• _GOAL OF THE EXERCISE_
Write out, from the entries below, exactly the lines that run between the lines holding "let wnel := wrap size_bits (width * nel) in" and "(** A call of", inclusive, and stop there.

• _DATA PROVIDED_
▽
(** [for (size_t i = wgap; i < wnel; i += width) { ... }] *)
Fixpoint pass_loop (fuel : nat) (gap wgap i : Z) : M unit :=
  match fuel with
  | O => out_of_fuel
  | S fuel =>
      if i <? wnel then
        walk_loop budget gap wgap i ;;;
        pass_loop fuel gap wgap (wrap size_bits (i + width))
      else ret tt
  end.

(** [__builtin_assume(c)]: nothing happens when [c] holds, anything may
    when it does not. *)
Definition builtin_assume (wgap : Z) : M unit :=
  if wgap <? wnel then ret tt else undefined (AssumeViolated wgap wnel).

(** [while (gap > 1) { ... }] *)
Fixpoint gap_loop (fuel : nat) (gap : Z) : M unit :=
  match fuel with
  | O => out_of_fuel
  | S fuel =>
      if 1 <? gap then
        let gap := next_gap size_bits gap in
        let wgap := wrap size_bits (width * gap) in
        record (EvGap gap wgap) ;;;
        builtin_assume wgap ;;;
        pass_loop budget gap wgap wgap ;;;
        gap_loop fuel gap
      else ret tt
  end.

End Routine.

(** The body of [qsort (base, nel, width, comp)], run with a given step
    budget on a given state. *)
Definition qsort_body (size_bits : Z) (comp : list byte -> list byte -> Z)
    (budget : nat) (nel width : Z) : M unit :=
  let wnel := wrap size_bits (width * nel) in
  let gap := nel in
  gap_loop size_bits comp width wnel budget budget gap.

(** No loop of a valid call on [nel] elements of [width] bytes runs for more
    than [max nel width] rounds, so this budget is never exhausted by one
    (lemma [qsort_budget_irrelevant] below). *)
Definition qsort_budget (nel width : Z) : nat := S (Z.to_nat (Z.max nel width)).

(** A call of [qsort] on the buffer holding [base], with an empty log. *)
Definition qsort (size_bits : Z) (comp : list byte -> list byte -> Z)
    (base : list byte) (nel width : Z) : outcome unit :=
  qsort_body size_bits comp (qsort_budget nel width) nel width
    (mkState base []).

(** ** Elements of a buffer *)

(** The element number [k] of a buffer of [width]-byte elements. *)
Definition element (width : Z) (buf : list byte) (k : nat) : list byte :=
  take (Z.to_nat width) (drop (Z.to_nat width * k) buf).

(** The buffer as the list of its [nel] elements. *)
Definition elements (width nel : Z) (buf : list byte) : list (list byte) :=
  map (element width buf) (seq 0 (Z.to_nat nel)).

(** ** The routine seen on whole elements

    The same loops, on the list of the elements of the buffer instead of its
    bytes and with element numbers instead of byte offsets.  The lemmas of
    the section [Refinement] show that a valid call of [qsort] computes
    exactly this. *)

Record view : Type := mkView {
  elems : list (list byte);  (* the elements, in buffer order *)
  events : list event        (* the log *)
}.
(** * amazon-cloudwatch-agent-operator: the reconcile task pipeline and the
      collector container builder

    A shallow embedding of
      - [controllers/amazoncloudwatchagent_controller.go]
        ([Task], [RunTasks], [Reconcile]) and
      - [pkg/collector/container.go]
        ([Container], [getConfigContainerPorts], [portMapToList])
    together with the properties the specification states about them.

    Conventions of the embedding.
      - A Go [string] is a sequence of bytes: Rocq's [string].  Go's [<] on
        strings is the bytewise lexicographic order: [String.compare].
      - A Go [map[string]V] is a [gmap string V].  Go iterates a map in an
        unspecified order that may change from one call to the next: the
        functions that [range] over a map take the order the runtime chose
        as an argument ([MapRange]), any rearrangement of the map's entries.
      - A Go slice is a list; a nil slice and an empty slice are both [[]], a
        nil map and an empty map are both [∅] (the code reads them alike).
      - Side effects are explicit: the logger is a list of entries that a
        function returns next to its result, the cluster behind the client is
        a state [World] threaded through the task actions, and the process
        environment read by [proxy.ReadProxyVarsFromEnv] is an argument. *)

From Stdlib Require Import String Ascii List ZArith Lia.
From stdpp Require Import base gmap strings list sorting.

(** ** Go strings: order, formatting *)

Module GoString.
△
• _ANSWER SPACE_
  let wnel := wrap size_bits (width * nel) in
  let gap := nel in
  gap_loop size_bits comp width wnel budget budget gap.

(** No loop of a valid call on [nel] elements of [width] bytes runs for more
    than [max nel width] rounds, so this budget is never exhausted by one
    (lemma [qsort_budget_irrelevant] below). *)
Definition qsort_budget (nel width : Z) : nat := S (Z.to_nat (Z.max nel width)).

(** A call of [qsort] on the buffer holding [base], with an empty log. *)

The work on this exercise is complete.